[Saved entries]
(* ===== verification/EbitmapUpdate.v ===== *)
(** * Correctness of the bitmap updates

    [ebitmap_set_bit], [ebitmap_union], [ebitmap_cpy], [ebitmap_not],
    [ebitmap_andnot] and [ebitmap_init_range]. *)

From S2P Require Import Prelude Ebitmap EbitmapSpec EbitmapQuery.

(** ** Setting and clearing one bit *)

Definition set_word (value : bool) (w i : Z) : Z :=
  if value then Z.lor w (Z.shiftl 1 i) else Z.land w (u64 (Z.lnot (Z.shiftl 1 i))).

(** [e->highbit] when the rest of the list is [n] and [prev] precedes it. *)
Definition tail_high (prev : option ebitmap_node) (n : list ebitmap_node) : Z :=
  match n with
  | [] => match prev with Some p => u32 (usz (startbit p + MAPSIZE)) | None => 0 end
  | _ => last_highbit n
  end.

Lemma set_word_testbit value w i j :
  0 <= w < 2 ^ 64 -> 0 <= i < 64 -> 0 <= j < 64 ->
  Z.testbit (set_word value w i) j = if j =? i then value else Z.testbit w j.
Proof.
  intros Hw Hi Hj. unfold set_word. destruct value.
  - rewrite Z.lor_spec, shiftl_1_testbit by lia.
    case_Z; case_bool_decide; try lia; by rewrite ?orb_true_r, ?orb_false_r.
  - rewrite Z.land_spec, testbit_u64, Z.lnot_spec, shiftl_1_testbit by lia.
    rewrite (bool_decide_eq_true_2 (j < 64)) by lia.
    case_Z; case_bool_decide; try lia; by rewrite ?andb_true_r, ?andb_false_r.
Qed.

Lemma set_word_range value w i :
  0 <= w < 2 ^ 64 -> 0 <= i < 64 -> 0 <= set_word value w i < 2 ^ 64.
Proof.
  intros Hw Hi. unfold set_word. destruct value.
  - apply lor_range; [done|]. rewrite Z.shiftl_1_l.
    split; [lia|apply Z.pow_lt_mono_r; lia].
  - apply land_range; [done|]. apply u64_range.
Qed.

Lemma set_word_zero w i : 0 <= i < 64 -> 0 <= w < 2 ^ 64 -> set_word true w i <> 0.
Proof.
  intros Hi Hw E. apply (f_equal (fun z => Z.testbit z i)) in E.
  rewrite set_word_testbit, Z.eqb_refl, Z.testbit_0_l in E by lia. done.
Qed.
(* ===== verification/HashtabSpec.v ===== *)
(** * Hash tables: the invariant and the refinement to finite maps

    [hashtab_wf] is the invariant of hashtab.c; [hashtab_model] is the finite map a
    table stands for.  The lemmas give each operation its meaning on the map. *)

From S2P Require Import Prelude Hashtab.

Section spec.
Context {K D : Type} {ops : HashOps K} (key_ok : K -> Prop) {laws : HashLaws K key_ok}.
Context `{Countable K}.
Abbreviation hnode := (hashtab_node K D).
Abbreviation chain := (list (hashtab_node K D)).
Abbreviation hashtab := (hashtab_val K D).

Definition node_lt (a b : hnode) : Prop := keycmp (hkey a) (hkey b) < 0.

Definition chain_wf (size i : Z) (c : chain) : Prop :=
  StronglySorted node_lt c /\
  Forall (fun n => key_ok (hkey n) /\ hash_value size (hkey n) = i) c.

Definition table_wf (size : Z) (t : list chain) : Prop :=
  0 < size < 2 ^ 32 /\ Z.of_nat (length t) = size /\
  forall i c, t !! i = Some c -> chain_wf size (Z.of_nat i) c.

Definition hashtab_wf (h : hashtab) : Prop :=
  table_wf (hsize h) (htable h) /\
  nel h = Z.of_nat (length (concat (htable h))) /\ nel h < 2 ^ 32.

Definition pairs (l : list hnode) : list (K * D) := (fun n => (hkey n, hdatum n)) <$> l.

(** The finite map of a table. *)
Definition hashtab_model (h : hashtab) : gmap K D := list_to_map (pairs (concat (htable h))).

Lemma pairs_keys l : (pairs l).*1 = hkey <$> l.
Proof. unfold pairs. rewrite <-list_fmap_compose. done. Qed.

Lemma elem_of_pairs k d l : (k, d) ∈ pairs l <-> HNode k d ∈ l.
Proof.
  unfold pairs. rewrite list_elem_of_fmap. split.
  - intros ([k' d'] & [= -> ->] & ?). done.
  - intros. by exists (HNode k d).
Qed.

Lemma keycmp_refl k : key_ok k -> keycmp k k = 0.
Proof. intros. by apply keycmp_zero. Qed.

(** *** One chain *)

Lemma chain_wf_cons size i n c :
  chain_wf size i (n :: c) <->
  chain_wf size i c /\ (key_ok (hkey n) /\ hash_value size (hkey n) = i) /\ Forall (node_lt n) c.
Proof.
  unfold chain_wf. rewrite Forall_cons. split.
  - intros [Hs [? ?]]. inversion Hs; subst. done.
  - intros [[??] [??]]. split; [by constructor|done].
Qed.

Lemma chain_keys_NoDup size i c : chain_wf size i c -> NoDup (hkey <$> c).
Proof.
  induction c as [|n c IH]; simpl; [constructor|].
  rewrite chain_wf_cons. intros (Hc & [Hk _] & Hlt). constructor; [|by apply IH].
  rewrite list_elem_of_fmap. intros (m & Heq & Hm).
  rewrite Forall_forall in Hlt. specialize (Hlt m Hm). unfold node_lt in Hlt.
  rewrite Heq, keycmp_refl in Hlt; [lia|congruence].
Qed.

(** The comparison of a key with the head of a chain decides where it can be. *)
Lemma chain_below size i key n c :
  key_ok key -> chain_wf size i (n :: c) -> keycmp key (hkey n) < 0 ->
  Forall (fun m => keycmp key (hkey m) < 0) (n :: c).
Proof.
  intros Hk (Hc & [Hn _] & Hlt)%chain_wf_cons H1. constructor; [done|].
  destruct Hc as [_ Hok]. rewrite Forall_forall in *. intros m Hm.
  apply (keycmp_trans _ (hkey n)); auto; [by apply Hok|by apply Hlt].
Qed.

Lemma below_not_in key (c : chain) :
  key_ok key -> Forall (fun m => keycmp key (hkey m) < 0) c -> key ∉ (hkey <$> c).
Proof.
  rewrite list_elem_of_fmap, Forall_forall. intros Hk Hf (m & -> & Hm).
  specialize (Hf m Hm). rewrite keycmp_refl in Hf; [lia|done].
Qed.

Lemma search_chain_spec size i key c :
  key_ok key -> chain_wf size i c ->
  search_chain key c = (list_to_map (pairs c) : gmap K D) !! key.
Proof.
  intros Hk. induction c as [|n c IH]; intros Hwf; simpl.
  { by rewrite lookup_empty. }
  pose proof (chain_below size i key n c Hk Hwf) as Hb.
  apply chain_wf_cons in Hwf as (Hc & [Hn _] & Hlt).
  destruct (Z.ltb_spec 0 (keycmp key (hkey n))) as [Hgt|Hle].
  - rewrite lookup_insert_ne; [by apply IH|]. intros <-. rewrite keycmp_refl in Hgt by done. lia.
  - destruct (Z.eqb_spec (keycmp key (hkey n)) 0) as [E|E].
    + apply keycmp_zero in E; [|done..]. subst. by rewrite lookup_insert_eq.
    + assert (keycmp key (hkey n) < 0) by lia.
      pose proof (below_not_in key (n :: c) Hk (Hb ltac:(done))) as Hni.
      symmetry. change (<[hkey n:=hdatum n]> _) with (list_to_map (M := gmap K D) (pairs (n :: c))).
      apply not_elem_of_list_to_map. by rewrite pairs_keys.
Qed.

Lemma insert_scan_spec size i key c :
  key_ok key -> chain_wf size i c ->
  match insert_scan key c with
  | None => key ∈ (hkey <$> c)
  | Some (pre, post) =>
      c = pre ++ post /\ (key ∉ (hkey <$> c)) /\
      Forall (fun m => keycmp (hkey m) key < 0) pre /\
      Forall (fun m => keycmp key (hkey m) < 0) post
  end.
Proof.
  intros Hk. induction c as [|n c IH]; intros Hwf; cbn [insert_scan].
  { split_and!; try done. apply not_elem_of_nil. }
  pose proof (chain_below size i key n c Hk Hwf) as Hb.
  apply chain_wf_cons in Hwf as (Hc & [Hn _] & Hlt).
  destruct (Z.ltb_spec 0 (keycmp key (hkey n))) as [Hgt|Hle].
  - specialize (IH Hc). destruct (insert_scan key c) as [[pre post]|].
    + destruct IH as (-> & Hni & Hpre & Hpost). split_and!; [done| |constructor|]; try done.
      * simpl. rewrite not_elem_of_cons. split; [|done]. intros ->.
        rewrite keycmp_refl in Hgt by done. lia.
      * by apply keycmp_flip.
    + simpl. rewrite elem_of_cons. by right.
  - destruct (Z.eqb_spec (keycmp key (hkey n)) 0) as [E|E].
    + apply keycmp_zero in E; [|done..]. subst. by left.
    + assert (Hf : Forall (fun m => keycmp key (hkey m) < 0) (n :: c)) by (apply Hb; lia).
      split_and!; try done. by apply below_not_in.
Qed.

Lemma remove_scan_spec size i key c :
  key_ok key -> chain_wf size i c ->
  match remove_scan key c with
  | None => key ∉ (hkey <$> c)
  | Some (pre, cur, post) => c = pre ++ cur :: post /\ hkey cur = key
  end.
Proof.
  intros Hk. induction c as [|n c IH]; intros Hwf; cbn [remove_scan].
  { apply not_elem_of_nil. }
  pose proof (chain_below size i key n c Hk Hwf) as Hb.
  apply chain_wf_cons in Hwf as (Hc & [Hn _] & Hlt).
  destruct (Z.ltb_spec 0 (keycmp key (hkey n))) as [Hgt|Hle].
  - specialize (IH Hc). destruct (remove_scan key c) as [[[pre cur] post]|].
    + destruct IH as (-> & ?). done.
    + simpl. rewrite not_elem_of_cons. split; [|done]. intros ->.
      rewrite keycmp_refl in Hgt by done. lia.
  - destruct (Z.eqb_spec (keycmp key (hkey n)) 0) as [E|E].
    + apply keycmp_zero in E; done.
    + apply below_not_in; [done|]. apply Hb. lia.
Qed.

(** Linking a new key between the smaller and the larger ones. *)
Lemma chain_wf_link size i pre post n :
  chain_wf size i (pre ++ post) -> key_ok (hkey n) -> hash_value size (hkey n) = i ->
  Forall (fun m => keycmp (hkey m) (hkey n) < 0) pre ->
  Forall (fun m => keycmp (hkey n) (hkey m) < 0) post ->
  chain_wf size i (pre ++ n :: post).
Proof.
  intros [Hs Hf] Hk Hh Hpre Hpost. rewrite Forall_app in Hf. destruct Hf as [Hf1 Hf2].
  split; [|by rewrite Forall_app, Forall_cons].
  apply StronglySorted_app_2.
  - intros x1 x2 H1 [->|H2]%elem_of_cons; [|by eapply StronglySorted_app_1_elem_of].
    rewrite Forall_forall in Hpre. by apply Hpre.
  - by eapply StronglySorted_app_1_l.
  - constructor; [by eapply StronglySorted_app_1_r|done].
Qed.
Definition av (h : avtab) (key : avtab_key) : Z :=
  match avtab_search (Some h) key with
  | Some d => data d
  | None => av_default (specified key)
  end.

(** The rule table of a policy outside conditionals: no node carries the flag
    [AVTAB_ENABLED], which is reserved for the conditional table. *)
Definition te_inv (h : avtab) : Prop :=
  avtab_inv h /\ Forall (fun n => specified (akey n) ∈ specs) (avtab_nodes h).

(** Keys of rules that are not extended. *)
Definition plain_key (k : avtab_key) : Prop :=
  key_range k /\ specified k ∈ specs /\ is_xspec (specified k) = false.

Lemma plain_key_ok k : plain_key k -> key_ok k.
Proof. intros (Hr & Hs & _). split; [done|by apply specs_ok]. Qed.

Lemma rule_id_specs k : specified k ∈ specs -> rule_id k = k.
Proof. intros H. unfold rule_id. rewrite specs_strip by done. by destruct k. Qed.

Lemma te_search h key n :
  te_inv h -> plain_key key ->
  avtab_search_node (Some h) key = Some n <-> n ∈ avtab_nodes h /\ akey n = key.
Proof.
  intros [Hi Hs] Hk. pose proof Hk as (_ & Hsp & Hx). rewrite Forall_forall in Hs.
  rewrite search_char by auto using plain_key_ok. split; intros [Hn He]; (split; [done|]).
  - rewrite !rule_id_specs in He by auto. done.
  - by rewrite He.
Qed.

(** Nodes of other keys are not touched. *)
Definition same_outside (P : avtab_key -> Prop) (h h' : avtab) : Prop :=
  forall n, ~ P (akey n) -> n ∈ avtab_nodes h' <-> n ∈ avtab_nodes h.

Lemma same_outside_av P h h' k :
  te_inv h -> te_inv h' -> same_outside P h h' -> plain_key k -> ~ P k -> av h' k = av h k.
Proof.
  intros Hi Hi' Hs Hk Hn. unfold av. rewrite !avtab_search_datum.
  assert (avtab_search_node (Some h') k = avtab_search_node (Some h) k) as ->; [|done].
  apply option_eq. intros n. rewrite !te_search by done.
  split; intros [Hin <-]; (split; [|done]); by apply Hs.
Qed.

Lemma av_found h key n :
  te_inv h -> plain_key key -> n ∈ avtab_nodes h -> akey n = key -> av h key = data (adatum n).
Proof.
  intros Hi Hk Hn He. unfold av. rewrite avtab_search_datum.
  by rewrite (proj2 (te_search h key n Hi Hk) (conj Hn He)).
Qed.

(** ** Getting the node of a key *)

Lemma te_inv_add h h' n :
  te_inv h -> avtab_wf h' -> avtab_nodes h' ≡ₚ n :: avtab_nodes h -> node_good n ->
  plain_key (akey n) -> (forall m, m ∈ avtab_nodes h -> akey m <> akey n) -> te_inv h'.
Proof.
  intros [Hi Hs] Hwf Hp Hg (_ & Hsp & Hx) Hfr. split; [|rewrite Hp; by constructor].
  eapply inv_add; [done..|]. intros _ m Hm. rewrite Forall_forall in Hs.
  rewrite !rule_id_specs by auto. intros He. by apply (Hfr m).
Qed.

Lemma insert_nonunique_memory h key d r h' o' :
  avtab_insert_nonunique (Some h) key d [] = (r, h', o') -> o' = [].
Proof.
  unfold avtab_insert_nonunique, avtab_insert_node. cbn [malloc].
  destruct (av_htable h); [|congruence]. destruct (insert_nonunique_loop _ _ _).
  destruct (truthy _); congruence.
Qed.

Lemma get_avtab_node_spec h key :
  te_inv h -> plain_key key ->
  exists node h1, get_avtab_node h key None [] = Some (Some node, h1, []) /\ te_inv h1 /\
    node ∈ avtab_nodes h1 /\ akey node = key /\ data (adatum node) = av h key /\
    xperms (adatum node) = None /\ same_outside (eq key) h h1.
Proof.
  intros Hi Hk. pose proof Hk as (Hr & Hsp & Hx). pose proof Hi as [Hinv _].
  unfold get_avtab_node, find_avtab_node. fold (is_xspec (specified key)). rewrite Hx.
  destruct (avtab_search_node (Some h) key) as [n|] eqn:E.
  - apply te_search in E as Hn; [|done..]. destruct Hn as [Hn He].
    exists n, h. split_and!; try done.
    + symmetry. by apply av_found.
    + destruct Hinv as (_ & Hg & _). rewrite Forall_forall in Hg. destruct (Hg n Hn) as [_ [_ Hd]].
      rewrite He, Hx in Hd. destruct (xperms (adatum n)); [by destruct Hd|done].
  - unfold insert_avtab_node. set (d := AvDatum _ None).
    destruct (avtab_insert_nonunique (Some h) key d []) as [[r h'] o'] eqn:Ei.
    destruct (avtab_insert_nonunique_spec _ _ _ _ _ _ _ (proj1 Hinv) Hr Ei)
      as (h1 & -> & Hwf1 & Hn). destruct r as [n|]; [|by destruct Hn].
    destruct Hn as [-> Hp].
    apply insert_nonunique_memory in Ei as ->.
    assert (Hd : stored_datum key d = d).
    { unfold stored_datum. fold (is_xspec (specified key)). by rewrite Hx. }
    rewrite Hd in *. set (n := AvNode (brk h) key d 0) in *.
    exists n, h1. split; [done|]. split_and!.
    + eapply te_inv_add; try done.
      * split; [by apply plain_key_ok|]. split; [|done]. simpl. case_Z; done.
      * intros m Hm He. by rewrite (proj2 (te_search h key m Hi Hk) (conj Hm He)) in E.
    + rewrite Hp. by left.
    + done.
    + unfold av. by rewrite avtab_search_datum, E.
    + done.
    + intros m Hne. rewrite Hp, elem_of_cons. split; [|by right]. intros [->|?]; [|done].
      by destruct Hne.
Qed.

(** ** One edit *)

Lemma set_datum_te h node d :
  te_inv h -> node ∈ avtab_nodes h -> datum_ok (akey node) d ->
  te_inv (set_datum h node d) /\ with_datum node d ∈ avtab_nodes (set_datum h node d) /\
  same_outside (eq (akey node)) h (set_datum h node d).
Proof.
  intros [Hi Hs] Hn Hd. pose proof (set_datum_elem h node d) as Hel. split_and!.
  - split; [by apply set_datum_inv|]. rewrite Forall_forall in Hs |- *. intros m.
    rewrite Hel by done. intros [-> | [Hm _]]; [by apply (Hs node)|by apply Hs].
  - apply Hel; auto.
  - intros m Hne. rewrite Hel by done. split.
    + intros [-> | [? _]]; [by destruct Hne|done].
    + intros Hm. right. split; [done|]. by intros ->.
Qed.

Lemma remove_te h node node0 :
  te_inv h -> node ∈ avtab_nodes h -> addr node0 = addr node -> akey node0 = akey node ->
  plain_key (akey node) ->
  exists h', avtab_remove_node (Some h) node0 = (0, Some h') /\ te_inv h' /\
    same_outside (eq (akey node)) h h' /\ avtab_search (Some h') (akey node) = None.
Proof.
  intros [Hi Hs] Hn Ha Hk Hp0. pose proof Hi as (Hwf & _).
  destruct (avtab_remove_spec h node node0 Hwf Hn Ha Hk) as (h' & Hr & Hwf' & Hp).
  assert (Hte : te_inv h').
  { split; [by eapply inv_remove|]. rewrite Hp in Hs. by apply Forall_cons in Hs as [_ ?]. }
  exists h'. split_and!; try done.
  - intros m Hne. rewrite Hp, elem_of_cons. split; [by right|]. intros [->|?]; [|done].
    by destruct Hne.
  - rewrite avtab_search_datum. destruct (avtab_search_node (Some h') (akey node)) as [m|] eqn:E; [|done].
    exfalso. apply te_search in E as [Hm He]; [|done..].
    pose proof (inv_addrs h Hi) as Hnd. rewrite Hp, fmap_cons in Hnd.
    apply NoDup_cons in Hnd as [Hni _]. apply Hni. rewrite list_elem_of_fmap. exists m.
    split; [|done]. f_equal. destruct Hi as (_ & _ & Hu).
    apply Hu; [rewrite Hp; by left|rewrite Hp; by right|by rewrite He|]. by apply Hp0.
Qed.

Lemma new_av_range old perm invert : 0 <= old < 2 ^ 32 -> 0 <= new_av old perm invert < 2 ^ 32.
Proof.
  intros Ho. unfold new_av. destruct invert, perm as [p|]; try lia.
  - apply land_range; [done|apply u32_range].
  - apply lor_range; [done|apply u32_range].
Qed.

(** The body of [add_rule_one] for a key. *)
Definition edit_key (perm : option perm_datum) (invert : bool) (key : avtab_key) (s : state) :
    option state :=
  let (db, o) := s in
  match get_avtab_node (te_avtab db) key None o with
  | Some (Some node, h, o) =>
      let d := AvDatum (new_av (data (adatum node)) perm invert) (xperms (adatum node)) in
      let h := set_datum h node d in
      let node := AvNode (addr node) (akey node) d (merged node) in
      let h := if is_redundant node then default h (avtab_remove_node (Some h) node).2 else h in
      Some (set_te_avtab db h, o)
  | _ => None
  end.

(** Keys of access vectors. *)
Definition av_key (k : avtab_key) : Prop :=
  key_range k /\ specified k ∈ [AVTAB_ALLOWED; AVTAB_AUDITALLOW; AVTAB_AUDITDENY].

Lemma av_key_plain k : av_key k -> plain_key k.
Proof.
  intros [Hr Hs]. set_unfold in Hs. destruct Hs as [E|[E|[E|[]]]]; rewrite <-?E in *;
    (split; [done|]); unfold plain_key; rewrite E; (split; [|done]); unfold specs; set_solver.
Qed.

Lemma is_redundant_default n :
  av_key (akey n) -> is_redundant n = (data (adatum n) =? av_default (specified (akey n))).
Proof.
  intros [_ Hs]. unfold is_redundant, av_default. set_unfold in Hs.
  destruct Hs as [E|[E|[E|[]]]]; by rewrite E.
Qed.

Lemma edit_key_spec perm invert key db :
  te_inv (te_avtab db) -> av_key key ->
  exists h', edit_key perm invert key (db, []) = Some (set_te_avtab db h', []) /\ te_inv h' /\
    same_outside (eq key) (te_avtab db) h' /\
    av h' key = new_av (av (te_avtab db) key) perm invert.
Proof.
  intros Hi Hak. pose proof (av_key_plain _ Hak) as Hk.
  destruct (get_avtab_node_spec (te_avtab db) key Hi Hk)
    as (node & h1 & Hg & Hi1 & Hn & He & Hd & Hx & Hs1).
  unfold edit_key. rewrite Hg, Hd, Hx. set (v := new_av _ perm invert).
  assert (Hdok : datum_ok (akey node) (AvDatum v None)).
  { split; simpl; [|rewrite He; by apply Hk]. apply new_av_range. rewrite <-Hd.
    destruct Hi1 as ((_ & Hg1 & _) & _). rewrite Forall_forall in Hg1. by destruct (Hg1 node Hn) as [_ [? _]]. }
  destruct (set_datum_te h1 node (AvDatum v None) Hi1 Hn Hdok) as (Hi2 & Hin2 & Hs2).
  fold (with_datum node (AvDatum v None)). set (n2 := with_datum node (AvDatum v None)) in *.
  set (h2 := set_datum h1 node (AvDatum v None)) in *.
  assert (Hs12 : same_outside (eq key) (te_avtab db) h2).
  { intros m Hne. rewrite <-(Hs1 m Hne). rewrite <-He in Hne. by apply Hs2. }
  rewrite is_redundant_default by (unfold n2, with_datum; simpl; by rewrite He).
  destruct (Z.eqb_spec (data (adatum n2)) (av_default (specified (akey n2)))) as [Er|Er].
  - destruct (remove_te h2 n2 n2 Hi2 Hin2 eq_refl eq_refl) as (h3 & -> & Hi3 & Hs3 & Hnone);
      [unfold n2, with_datum; simpl; by rewrite He|].
    change (akey n2) with (akey node) in Hs3, Hnone, Er. change (data (adatum n2)) with v in Er.
    rewrite He in Hs3, Hnone, Er.
    exists h3. split_and!; try done.
    + intros m Hne. rewrite (Hs3 m Hne). by apply Hs12.
    + unfold av at 1. by rewrite Hnone.
  - exists h2. split_and!; try done. by apply (av_found h2 key n2).
Qed.

(** ** Loops of edits *)

Lemma for_each_app {A S} (f : A -> S -> option S) l1 l2 s :
  for_each f (l1 ++ l2) s = match for_each f l1 s with Some s' => for_each f l2 s' | None => None end.
Proof.
  revert s. induction l1 as [|a l1 IH]; intros s; simpl; [done|]. by destruct (f a s).
Qed.

(** A loop over loops, when the inner lists do not depend on the state. *)
Lemma for_each_bind {A B S} (P : S -> Prop) (f : B -> S -> option S) (g : A -> S -> option S)
    (bs : A -> list B) l s :
  (forall b s s', P s -> f b s = Some s' -> P s') ->
  (forall a s, P s -> g a s = for_each f (bs a) s) ->
  P s -> for_each g l s = for_each f (concat (map bs l)) s.
Proof.
  intros Hf Hg. revert s. induction l as [|a l IH]; intros s Hs; simpl; [done|].
  rewrite for_each_app, Hg by done. destruct (for_each f (bs a) s) as [s1|] eqn:E; [|done].
  apply IH. clear -Hf Hs E. revert s Hs E. induction (bs a) as [|b l IH]; simpl; intros s Hs E.
  - by simplify_eq.
  - destruct (f b s) as [s2|] eqn:E2; [|done]. by eapply IH; [eapply Hf|].
Qed.

(** The symbol tables of a policy are not changed by editing rules. *)
Definition same_symbols (db : policydb) (s : state) : Prop :=
  p_types s.1 = p_types db /\ p_classes s.1 = p_classes db.

Lemma edit_key_symbols perm invert db0 key s s' :
  same_symbols db0 s -> edit_key perm invert key s = Some s' -> same_symbols db0 s'.
Proof.
  destruct s as [db o]. unfold edit_key, same_symbols. intros Hs.
  destruct (get_avtab_node _ _ _ _) as [[[[n|] h] o1]|]; [|done..].
  cbv zeta. match goal with |- Some (set_te_avtab db ?h, _) = _ -> _ => generalize h end.
  intros h' E. injection E as <-. exact Hs.
Qed.

(** What a source, target or class argument ranges over. *)
Definition choose {A} (x : option A) (all : list A) : list A :=
  match x with Some a => [a] | None => all end.

Definition types_of (db : policydb) (effect : Z) (invert : bool) : list type_datum :=
  if strip_av effect invert then hashtab_data (table (p_types db)) else attrs (table (p_types db)).

Definition rule_key (effect : Z) (src tgt : type_datum) (cls : class_datum) : avtab_key :=
  AvKey (u16 (ty_value src)) (u16 (ty_value tgt)) (u16 (cls_value cls)) (u16 effect).

(** The keys an [add_rule] edits, in the order of the loops. *)
Definition rule_keys (db : policydb) (src tgt : option type_datum) (cls : option class_datum)
    (effect : Z) (invert : bool) : list avtab_key :=
  concat (map (fun s => concat (map (fun t => map (rule_key effect s t)
      (choose cls (hashtab_data (table (p_classes db)))))
    (choose tgt (types_of db effect invert))))
  (choose src (types_of db effect invert))).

## PROBLEM DETAILS
Which lines of the records hold the string "specialize"? Copy each one.

## RESULT OF THE TASK
  rewrite Forall_forall in Hlt. specialize (Hlt m Hm). unfold node_lt in Hlt.
  specialize (Hf m Hm). rewrite keycmp_refl in Hf; [lia|done].
  - specialize (IH Hc). destruct (insert_scan key c) as [[pre post]|].
  - specialize (IH Hc). destruct (remove_scan key c) as [[[pre cur] post]|].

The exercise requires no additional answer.